- _Instructions to follow_:
Both the line containing "Definition failures (w" and the line containing "set_ScanTime scanTime (set_SourceFile" belong to the span. Output exactly that span from the listing below, and nothing outside it.
Segment Open
(** Attempt [attempt] of the search fails: the exchange fails, or the body
    it delivers is not decoded. *)
Definition searchAttemptFails (w : World) (url token : string) (attempt : Z)
    : Prop :=
  match searchHttp w url token attempt with
  | Response status body =>
    failedExchange (Response status body) = true \/
    forall response, snd (unmarshalSearch w response (bodyData body)) <> None
  | _ => True
  end.

(** [json.Unmarshal] rejects the empty input. *)
Definition rejectsEmpty (w : World) : Prop :=
  snd (unmarshalPayload w "") <> None.

(** An event that follows the download loop in a unit. *)
Definition afterDownload (e : Event) : bool :=
  match e with
  | EvUnmarshal _ _ | EvSave _ _ => true
  | _ => false
  end.

(** The units that are in [processFile]. *)
Definition running (ws : list Worker) : list (nat * FileLocator) :=
  map (fun x => (wIdx x, wItem x)) (filter inProcessFile ws).

(** The paths a list of finished units leaves in [processedFiles]. *)
Definition okPaths (w : World) (token : string)
    (finished : list (nat * FileLocator)) : list string :=
  map (fun u => Path (snd u)) (filter (succeeded w token) finished).

(** The errors a list of finished units leaves in [errorsOccurred]. *)
Definition failures (w : World) (token : string)
    (finished : list (nat * FileLocator)) : list error :=
  flat_map (fun u => match unitResult w token u with
                     | Some e => [ProcessingFailed (Path (snd u)) e]
                     | None => []
                     end) finished.

(** The outcomes recorded in a state are those of the units of [finished],
    in the order in which they finished, and every unit is either waiting,
    in [processFile], or finished. *)
Definition accountsFor (w : World) (token : string) (items : list FileLocator)
    (s : PoolState) (finished : list (nat * FileLocator)) : Prop :=
  Permutation (numbered items) (toSubmit s ++ running (workers s) ++ finished) /\
  processedFiles s = okPaths w token finished /\
  errorsOccurred s = failures w token finished.

(** The records of a write of unit [j] carry the path of the [j]-th locator
    and the reading of the clock made in that unit. *)
Definition stamped (w : World) (items : list FileLocator) (e : Event) : Prop :=
  match e with
  | EvSave j rs =>
    exists item, nth_error items j = Some item /\
      Forall (fun v => SourceFile v = Path item /\ ScanTime v = nowInUnit w j) rs
  | _ => True
  end.

(** Every unit of a state is one of the numbered items. *)
Definition wellNumbered (items : list FileLocator) (s : PoolState) : Prop :=
  (forall u, In u (toSubmit s) -> nth_error items (fst u) = Some (snd u)) /\
  (forall x, In x (workers s) -> nth_error items (wIdx x) = Some (wItem x)).

(** The metadata [processFile] attaches to a record. *)
Definition stamp (path : string) (scanTime : Time) (v : Vulnerabality)
    : Vulnerabality :=
  set_ScanTime scanTime (set_SourceFile path v).

(** An event of the download loop of unit [i]. *)
Definition isLoopEvent (i : nat) (e : Event) : bool :=
  match e with
  | EvSleep _ => true
  | EvFetchAttempt j _ => (i =? j)%nat
  | _ => false
  end.

(** The slots of [pool] in use are those of the goroutines that have not
    made their [<-pool] yet, and there are at most [capacity] of them. *)
Definition slotsHeld (capacity : Z) (s : PoolState) : Prop :=
  length (filter holdsSlot (workers s)) = pool s /\
  Z.of_nat (pool s) <= capacity.

(** What holds of every state of the pool.  *)
Definition invariant (w : World) (token : string) (capacity : Z)
    (items : list FileLocator) (s : PoolState) : Prop :=
  slotsHeld capacity s /\
  wellNumbered items s /\
  (exists finished, accountsFor w token items s finished) /\
  Forall (stamped w items) (events s).

(** All the records handed to the storage layer carry one timestamp. *)
Definition sharedTimestamp (evs : list Event) : Prop :=
  exists t, Forall (fun v => ScanTime v = t) (saved evs).

(** The locators the search of a scan returns. *)
Definition candidates (w : World) (repoName : string) (filenames : list string)
    : list FileLocator :=
  match buildGitHubSearchURL w repoName filenames with
  | Ok url =>
    match fst (searchGitHubFiles w url (Token w)) with
    | Ok items => items
    | _ => []
    end
  | _ => []
  end.

(** An event of the search loop. *)
Definition isSearchEvent (e : Event) : bool :=
  match e with
  | EvSleep _ | EvSearchAttempt _ => true
  | _ => false
  end.

(** The payload a parse error shows is at most [limit] characters long. *)
Definition truncatedView (limit : nat) (e : option error) : Prop :=
  match e with
  | Some (ParseFailed _ view) => (String.length view <= limit)%nat
  | _ => True
  end.

(** An integer setting that is set, and from which [%d] reads no integer. *)
Definition nonNumeric (w : World) (key : string) : Prop :=
  Getenv w key <> "" /\ Sscanf_d w (Getenv w key) = None.

(* ================================================================== *)
(** ** Example worlds *)

Module Examples.

(** What [Sscanf] stores for the verb [%d] on the inputs of the examples:
    leading blanks are skipped, then an optional sign and a run of decimal
    digits is read; whatever follows the digits is left unread.  Nothing is
    stored when no digit is found. *)
Definition isDigit (c : ascii) : bool :=
  ((48 <=? nat_of_ascii c) && (nat_of_ascii c <=? 57))%nat.

Fixpoint digits (s : string) (acc : Z) (seen : bool) : option Z :=
  match s with
  | EmptyString => if seen then Some acc else None
  | String c rest =>
    if isDigit c
    then digits rest (10 * acc + Z.of_nat (nat_of_ascii c - 48)) true
    else if seen then Some acc else None
  end.

Fixpoint skipBlanks (s : string) : string :=
  match s with
  | String c rest =>
    if (nat_of_ascii c =? 32)%nat || (nat_of_ascii c =? 9)%nat
    then skipBlanks rest else s
  | EmptyString => s
  end.

Definition scanDecimal (s : string) : option Z :=
  match skipBlanks s with
  | String c rest =>
    if (nat_of_ascii c =? 45)%nat then option_map Z.opp (digits rest 0 false)
    else if (nat_of_ascii c =? 43)%nat then digits rest 0 false
    else digits (String c rest) 0 false
  | EmptyString => None
  end.

(** An environment given as a list of settings. *)
Fixpoint lookupEnv (settings : list (string * string)) (key : string) : string :=
  match settings with
  | [] => ""
  | (k, v) :: rest => if (k =? key)%string then v else lookupEnv rest key
  end.

(** JSON text, written with its quotation marks. *)
Definition quoted (s : string) : string :=
  String "034"%char (s ++ String "034"%char "").

Definition member (key value : string) : string :=
  quoted key ++ ":" ++ value.

(** A payload file with one block holding one record. *)
Definition payloadText (id severity : string) : string :=
  "[{" ++ member "scanResults"
            ("{" ++ member "vulnerabilities"
                      ("[{" ++ member "id" (quoted id) ++ ","
                            ++ member "severity" (quoted severity) ++ "}]")
                 ++ "}")
       ++ "}]".

Definition decodedRecord (id severity : string) : Vulnerabality :=
  mkVulnerabality id severity "0" "" "" "" "" "" 0 "" [] "" 0.

Definition fileA : FileLocator := mkFileLocator "a.json" "scans/a.json" "https://api.example/a".
Definition fileB : FileLocator := mkFileLocator "b.json" "scans/b.json" "https://api.example/b".
Definition fileC : FileLocator := mkFileLocator "c.json" "scans/c.json" "https://api.example/c".

Definition textA : string := payloadText "CVE-2024-1234" "HIGH".
Definition textB : string := payloadText "CVE-2024-5678" "MEDIUM".
Definition brokenText : string := "{not json".

(** [json.Unmarshal] into [fileContent] on the texts of the examples. *)
Definition decodePayload (data : string) : list ScanPayloads * option error :=
  if (data =? textA)%string
  then ([mkScanPayloads [decodedRecord "CVE-2024-1234" "HIGH"]], None)
  else if (data =? textB)%string
  then ([mkScanPayloads [decodedRecord "CVE-2024-5678" "MEDIUM"]], None)
  else if (data =? "[]")%string then ([], None)
  else if (data =? "")%string
  then ([], Some (ExternalError "unexpected end of JSON input"))
  else ([], Some (ExternalError "invalid character in JSON input")).

(** The body of an answer of the search endpoint. *)
Definition locatorText (f : FileLocator) : string :=
  "{" ++ member "name" (quoted (Name f)) ++ ","
      ++ member "path" (quoted (Path f)) ++ ","
      ++ member "url" (quoted (URL f)) ++ "}".

Definition searchText (count : string) (items : list FileLocator) : string :=
  "{" ++ member "total_count" count ++ ","
      ++ member "items" ("[" ++ String.concat "," (map locatorText items) ++ "]") ++ "}".

Definition noMatch : string := searchText "0" [].
Definition oneMatch : string := searchText "1" [fileA].
Definition twoMatches : string := searchText "2" [fileA; fileB].
Definition threeMatches : string := searchText "3" [fileA; fileB; fileC].

(** [json.Unmarshal] into [response] on the texts of the examples. *)
Definition decodeSearch (response : SearchResponse) (data : string)
    : SearchResponse * option error :=
  if (data =? noMatch)%string then (mkSearchResponse 0 [], None)
  else if (data =? oneMatch)%string then (mkSearchResponse 1 [fileA], None)
  else if (data =? twoMatches)%string
  then (mkSearchResponse 2 [fileA; fileB], None)
  else if (data =? threeMatches)%string
  then (mkSearchResponse 3 [fileA; fileB; fileC], None)
  else (response, Some (ExternalError "invalid character in JSON input")).

Definition ok (data : string) : HttpOutcome :=
  Response StatusOK (mkBody data None).

Definition unreachable : HttpOutcome :=
  TransportError (ExternalError "dial tcp: connection refused").

(** A world built from its answers; the database is set and accepts every
    write. *)
Definition world (settings : list (string * string))
    (search : Z -> HttpOutcome) (file : nat -> Z -> HttpOutcome)
    (now : nat -> Time)
    (get : string -> list Vulnerabality * option error) : World :=
  mkWorld (lookupEnv settings) scanDecimal "token" true (fun _ => None)
    (fun _ _ => search) decodeSearch (fun i _ _ => file i) decodePayload
    now 100 (fun _ _ => None) get.

Definition noRecords (severity : string) : list Vulnerabality * option error :=
  ([], None).

(** Three candidates: the second one is not JSON. *)
Definition partialWorld : World :=
  world [] (fun _ => ok threeMatches)
    (fun i _ => match i with
                | O => ok textA
                | 1%nat => ok brokenText
                | _ => ok textB
                end)
    (fun _ => 7) noRecords.

(** Three candidates, none of them JSON. *)
Definition allBrokenWorld : World :=
  world [] (fun _ => ok threeMatches) (fun _ _ => ok brokenText) (fun _ => 7) noRecords.

(** The search endpoint and the files cannot be reached. *)
Definition offlineWorld : World :=
  world [] (fun _ => unreachable) (fun _ _ => unreachable) (fun _ => 7) noRecords.

(** The search answers at its second attempt; the file never does. *)
Definition flakyWorld : World :=
  world [] (fun attempt => if attempt =? 1 then ok oneMatch else unreachable)
    (fun _ _ => unreachable) (fun _ => 7) noRecords.

(** Two files read at two readings of the clock. *)
Definition twoFilesWorld : World :=
  world [] (fun _ => ok twoMatches)
    (fun i _ => match i with O => ok textA | _ => ok textB end)
    (fun i => match i with O => 5 | _ => 7 end) noRecords.

(** A search without a match. *)
Definition emptyWorld : World :=
  world [] (fun _ => ok noMatch) (fun _ _ => unreachable) (fun _ => 7)
    noRecords.

(** The storage layer fails to read. *)
Definition brokenStoreWorld : World :=
  world [] (fun _ => ok noMatch) (fun _ _ => unreachable) (fun _ => 7)
    (fun _ => ([], Some (ExternalError "failed to query vulnerabilities"))).

(** Settings that are not numbers. *)
Definition malformedWorld : World :=
  world [("MAX_RETRIES", "two"); ("CONCURRENCY", "many"); ("DB_PORT", "default")]
    (fun _ => unreachable) (fun _ _ => unreachable) (fun _ => 7) noRecords.

Definition threeFiles : list FileLocator := [fileA; fileB; fileC].

(** The files are refused with status 403. *)
Definition forbiddenWorld : World :=
  world [] (fun _ => ok oneMatch)
    (fun _ _ => Response 403 (mkBody "rate limit exceeded" None))
    (fun _ => 7) noRecords.

(** A text of [n + 1] characters that is not JSON. *)
Fixpoint filler (n : nat) : string :=
  match n with
  | O => ""
  | S k => String "x" (filler k)
  end.

Definition junk (n : nat) : string := String "{" (filler n).

(** Every file has the content [data]. *)
Definition servingWorld (data : string) : World :=
  world [] (fun _ => ok oneMatch) (fun _ _ => ok data) (fun _ => 7) noRecords.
Segment Closed
- _Written solution_:
Definition failures (w : World) (token : string)
    (finished : list (nat * FileLocator)) : list error :=
  flat_map (fun u => match unitResult w token u with
                     | Some e => [ProcessingFailed (Path (snd u)) e]
                     | None => []
                     end) finished.

(** The outcomes recorded in a state are those of the units of [finished],
    in the order in which they finished, and every unit is either waiting,
    in [processFile], or finished. *)
Definition accountsFor (w : World) (token : string) (items : list FileLocator)
    (s : PoolState) (finished : list (nat * FileLocator)) : Prop :=
  Permutation (numbered items) (toSubmit s ++ running (workers s) ++ finished) /\
  processedFiles s = okPaths w token finished /\
  errorsOccurred s = failures w token finished.

(** The records of a write of unit [j] carry the path of the [j]-th locator
    and the reading of the clock made in that unit. *)
Definition stamped (w : World) (items : list FileLocator) (e : Event) : Prop :=
  match e with
  | EvSave j rs =>
    exists item, nth_error items j = Some item /\
      Forall (fun v => SourceFile v = Path item /\ ScanTime v = nowInUnit w j) rs
  | _ => True
  end.

(** Every unit of a state is one of the numbered items. *)
Definition wellNumbered (items : list FileLocator) (s : PoolState) : Prop :=
  (forall u, In u (toSubmit s) -> nth_error items (fst u) = Some (snd u)) /\
  (forall x, In x (workers s) -> nth_error items (wIdx x) = Some (wItem x)).

(** The metadata [processFile] attaches to a record. *)
Definition stamp (path : string) (scanTime : Time) (v : Vulnerabality)
    : Vulnerabality :=
  set_ScanTime scanTime (set_SourceFile path v).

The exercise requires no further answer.